### WHAT YOU HAVE TO DO
Please transcribe the listing below exactly, but only from the line containing "i = Some w →" through its last line.

### THE RECORDS
******

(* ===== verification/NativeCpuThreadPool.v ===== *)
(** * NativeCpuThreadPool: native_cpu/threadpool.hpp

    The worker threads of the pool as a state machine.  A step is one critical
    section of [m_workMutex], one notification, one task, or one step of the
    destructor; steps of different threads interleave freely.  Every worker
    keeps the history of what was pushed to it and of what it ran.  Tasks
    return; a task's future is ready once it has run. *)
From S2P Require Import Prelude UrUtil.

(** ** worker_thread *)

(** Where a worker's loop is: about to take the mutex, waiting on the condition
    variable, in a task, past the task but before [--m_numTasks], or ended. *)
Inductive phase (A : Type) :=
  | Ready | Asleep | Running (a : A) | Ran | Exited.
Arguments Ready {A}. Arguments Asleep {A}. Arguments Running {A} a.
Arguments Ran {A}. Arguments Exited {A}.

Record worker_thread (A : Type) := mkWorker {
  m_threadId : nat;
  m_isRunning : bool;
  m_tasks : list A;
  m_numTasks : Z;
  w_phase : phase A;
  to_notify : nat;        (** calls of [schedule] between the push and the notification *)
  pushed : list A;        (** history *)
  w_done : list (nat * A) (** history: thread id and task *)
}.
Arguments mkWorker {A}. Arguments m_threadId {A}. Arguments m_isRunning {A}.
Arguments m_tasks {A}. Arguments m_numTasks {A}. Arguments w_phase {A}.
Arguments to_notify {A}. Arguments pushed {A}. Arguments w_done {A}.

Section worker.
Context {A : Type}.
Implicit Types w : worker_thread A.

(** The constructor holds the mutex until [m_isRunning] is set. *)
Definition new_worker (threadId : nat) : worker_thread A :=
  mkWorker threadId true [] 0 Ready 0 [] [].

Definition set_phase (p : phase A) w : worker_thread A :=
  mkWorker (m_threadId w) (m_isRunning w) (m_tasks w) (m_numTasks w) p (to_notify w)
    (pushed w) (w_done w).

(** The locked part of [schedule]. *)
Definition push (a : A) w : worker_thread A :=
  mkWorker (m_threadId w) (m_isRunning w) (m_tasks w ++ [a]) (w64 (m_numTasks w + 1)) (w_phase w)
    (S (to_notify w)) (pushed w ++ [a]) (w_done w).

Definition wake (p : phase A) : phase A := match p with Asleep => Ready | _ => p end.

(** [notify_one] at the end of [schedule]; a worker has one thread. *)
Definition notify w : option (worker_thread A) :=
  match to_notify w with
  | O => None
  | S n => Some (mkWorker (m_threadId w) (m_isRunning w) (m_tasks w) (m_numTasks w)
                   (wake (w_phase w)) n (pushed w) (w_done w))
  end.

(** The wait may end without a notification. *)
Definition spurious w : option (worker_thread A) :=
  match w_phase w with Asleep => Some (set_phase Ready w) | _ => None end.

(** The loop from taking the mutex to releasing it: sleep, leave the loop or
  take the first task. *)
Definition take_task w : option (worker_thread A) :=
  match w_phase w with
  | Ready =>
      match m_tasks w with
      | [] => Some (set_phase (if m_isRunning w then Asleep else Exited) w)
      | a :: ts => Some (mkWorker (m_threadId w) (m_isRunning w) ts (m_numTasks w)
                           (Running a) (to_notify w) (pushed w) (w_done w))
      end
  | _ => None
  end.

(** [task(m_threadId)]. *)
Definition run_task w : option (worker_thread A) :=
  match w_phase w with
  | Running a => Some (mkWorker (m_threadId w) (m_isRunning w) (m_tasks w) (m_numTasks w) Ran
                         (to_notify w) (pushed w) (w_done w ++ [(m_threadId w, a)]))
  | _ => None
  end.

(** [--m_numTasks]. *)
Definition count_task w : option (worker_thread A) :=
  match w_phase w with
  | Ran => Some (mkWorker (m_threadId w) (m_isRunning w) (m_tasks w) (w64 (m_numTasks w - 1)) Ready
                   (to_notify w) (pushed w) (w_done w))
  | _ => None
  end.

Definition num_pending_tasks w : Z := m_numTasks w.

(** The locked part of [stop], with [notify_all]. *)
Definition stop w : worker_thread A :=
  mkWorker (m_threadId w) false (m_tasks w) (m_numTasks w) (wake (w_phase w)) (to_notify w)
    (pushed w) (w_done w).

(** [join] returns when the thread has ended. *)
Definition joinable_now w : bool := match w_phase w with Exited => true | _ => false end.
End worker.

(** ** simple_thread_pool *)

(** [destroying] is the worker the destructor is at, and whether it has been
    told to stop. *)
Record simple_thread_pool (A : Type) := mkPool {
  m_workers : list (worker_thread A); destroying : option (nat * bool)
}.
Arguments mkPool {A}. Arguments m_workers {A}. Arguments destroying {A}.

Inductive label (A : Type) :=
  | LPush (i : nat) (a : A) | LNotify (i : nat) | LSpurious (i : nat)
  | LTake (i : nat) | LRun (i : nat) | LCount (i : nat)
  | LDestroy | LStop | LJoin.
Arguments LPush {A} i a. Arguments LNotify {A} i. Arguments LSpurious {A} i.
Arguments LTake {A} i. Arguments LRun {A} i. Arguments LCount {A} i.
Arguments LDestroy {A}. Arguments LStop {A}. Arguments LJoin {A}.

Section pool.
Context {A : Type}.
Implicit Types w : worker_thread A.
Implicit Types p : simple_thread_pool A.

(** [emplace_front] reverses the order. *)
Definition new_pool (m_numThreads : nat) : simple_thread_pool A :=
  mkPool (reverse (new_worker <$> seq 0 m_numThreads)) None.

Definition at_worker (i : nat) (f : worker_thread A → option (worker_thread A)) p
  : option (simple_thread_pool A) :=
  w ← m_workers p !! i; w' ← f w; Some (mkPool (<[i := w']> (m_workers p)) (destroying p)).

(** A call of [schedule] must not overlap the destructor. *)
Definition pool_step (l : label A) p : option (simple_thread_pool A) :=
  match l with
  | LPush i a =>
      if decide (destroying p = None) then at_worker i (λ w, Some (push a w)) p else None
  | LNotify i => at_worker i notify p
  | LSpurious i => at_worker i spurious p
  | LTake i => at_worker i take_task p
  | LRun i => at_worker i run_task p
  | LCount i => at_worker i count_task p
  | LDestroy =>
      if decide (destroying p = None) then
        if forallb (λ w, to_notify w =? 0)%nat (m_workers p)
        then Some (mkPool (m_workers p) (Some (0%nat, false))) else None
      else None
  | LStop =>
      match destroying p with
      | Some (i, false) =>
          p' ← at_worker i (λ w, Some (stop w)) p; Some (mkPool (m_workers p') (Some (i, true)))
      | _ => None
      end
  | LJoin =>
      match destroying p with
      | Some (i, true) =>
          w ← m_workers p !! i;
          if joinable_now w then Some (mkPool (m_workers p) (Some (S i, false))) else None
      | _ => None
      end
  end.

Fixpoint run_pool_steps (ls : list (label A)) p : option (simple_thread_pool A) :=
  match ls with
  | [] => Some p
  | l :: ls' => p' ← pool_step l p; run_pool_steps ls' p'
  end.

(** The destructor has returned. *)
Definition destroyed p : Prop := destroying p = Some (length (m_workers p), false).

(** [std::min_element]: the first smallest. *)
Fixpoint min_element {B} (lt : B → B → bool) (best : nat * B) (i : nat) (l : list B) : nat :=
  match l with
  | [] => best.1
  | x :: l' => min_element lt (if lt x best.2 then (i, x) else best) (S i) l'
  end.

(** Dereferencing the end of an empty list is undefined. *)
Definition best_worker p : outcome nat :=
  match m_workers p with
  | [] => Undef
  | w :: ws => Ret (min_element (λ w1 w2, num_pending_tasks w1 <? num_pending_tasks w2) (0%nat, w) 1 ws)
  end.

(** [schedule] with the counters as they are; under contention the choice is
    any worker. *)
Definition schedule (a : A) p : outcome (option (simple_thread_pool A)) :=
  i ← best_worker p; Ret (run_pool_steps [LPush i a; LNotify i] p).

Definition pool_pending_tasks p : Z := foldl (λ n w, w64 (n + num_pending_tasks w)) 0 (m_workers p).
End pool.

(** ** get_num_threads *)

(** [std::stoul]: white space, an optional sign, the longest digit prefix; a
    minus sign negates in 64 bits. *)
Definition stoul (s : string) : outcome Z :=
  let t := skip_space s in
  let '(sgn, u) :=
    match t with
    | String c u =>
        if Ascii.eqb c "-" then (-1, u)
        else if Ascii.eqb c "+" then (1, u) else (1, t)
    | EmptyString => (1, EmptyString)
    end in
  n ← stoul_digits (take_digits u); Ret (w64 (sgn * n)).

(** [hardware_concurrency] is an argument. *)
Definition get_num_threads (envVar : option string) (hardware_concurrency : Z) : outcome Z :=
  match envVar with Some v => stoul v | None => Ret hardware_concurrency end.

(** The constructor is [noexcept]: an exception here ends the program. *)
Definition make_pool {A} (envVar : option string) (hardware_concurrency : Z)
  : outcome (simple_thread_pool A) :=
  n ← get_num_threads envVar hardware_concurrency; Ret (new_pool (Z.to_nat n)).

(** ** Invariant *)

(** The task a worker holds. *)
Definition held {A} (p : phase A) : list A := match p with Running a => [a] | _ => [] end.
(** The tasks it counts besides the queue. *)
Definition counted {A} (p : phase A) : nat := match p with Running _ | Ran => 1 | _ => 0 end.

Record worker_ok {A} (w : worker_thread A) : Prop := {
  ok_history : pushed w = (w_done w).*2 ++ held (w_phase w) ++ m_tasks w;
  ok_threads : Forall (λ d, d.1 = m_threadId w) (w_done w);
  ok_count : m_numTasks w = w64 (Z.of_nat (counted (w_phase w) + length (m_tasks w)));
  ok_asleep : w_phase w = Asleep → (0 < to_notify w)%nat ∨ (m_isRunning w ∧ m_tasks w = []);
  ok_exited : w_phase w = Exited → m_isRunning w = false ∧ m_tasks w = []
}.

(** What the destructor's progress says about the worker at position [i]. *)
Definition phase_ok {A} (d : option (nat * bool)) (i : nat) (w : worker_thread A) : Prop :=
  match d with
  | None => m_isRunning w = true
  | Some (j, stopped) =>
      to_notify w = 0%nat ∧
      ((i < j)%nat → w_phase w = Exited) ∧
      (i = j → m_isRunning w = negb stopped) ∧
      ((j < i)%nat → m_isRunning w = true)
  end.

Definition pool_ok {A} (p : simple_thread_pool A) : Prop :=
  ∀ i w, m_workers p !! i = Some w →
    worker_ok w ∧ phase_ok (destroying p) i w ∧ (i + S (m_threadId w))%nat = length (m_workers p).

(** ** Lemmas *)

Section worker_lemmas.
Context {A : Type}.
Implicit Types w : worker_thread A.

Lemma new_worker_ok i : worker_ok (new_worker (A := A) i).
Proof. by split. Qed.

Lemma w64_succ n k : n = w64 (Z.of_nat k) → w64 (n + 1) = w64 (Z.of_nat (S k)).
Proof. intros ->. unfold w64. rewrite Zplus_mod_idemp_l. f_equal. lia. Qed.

******

### SOLUTION FOR THIS TASK
  ∀ i w, m_workers p !! i = Some w →
    worker_ok w ∧ phase_ok (destroying p) i w ∧ (i + S (m_threadId w))%nat = length (m_workers p).

(** ** Lemmas *)

Section worker_lemmas.
Context {A : Type}.
Implicit Types w : worker_thread A.

Lemma new_worker_ok i : worker_ok (new_worker (A := A) i).
Proof. by split. Qed.

Lemma w64_succ n k : n = w64 (Z.of_nat k) → w64 (n + 1) = w64 (Z.of_nat (S k)).
Proof. intros ->. unfold w64. rewrite Zplus_mod_idemp_l. f_equal. lia. Qed.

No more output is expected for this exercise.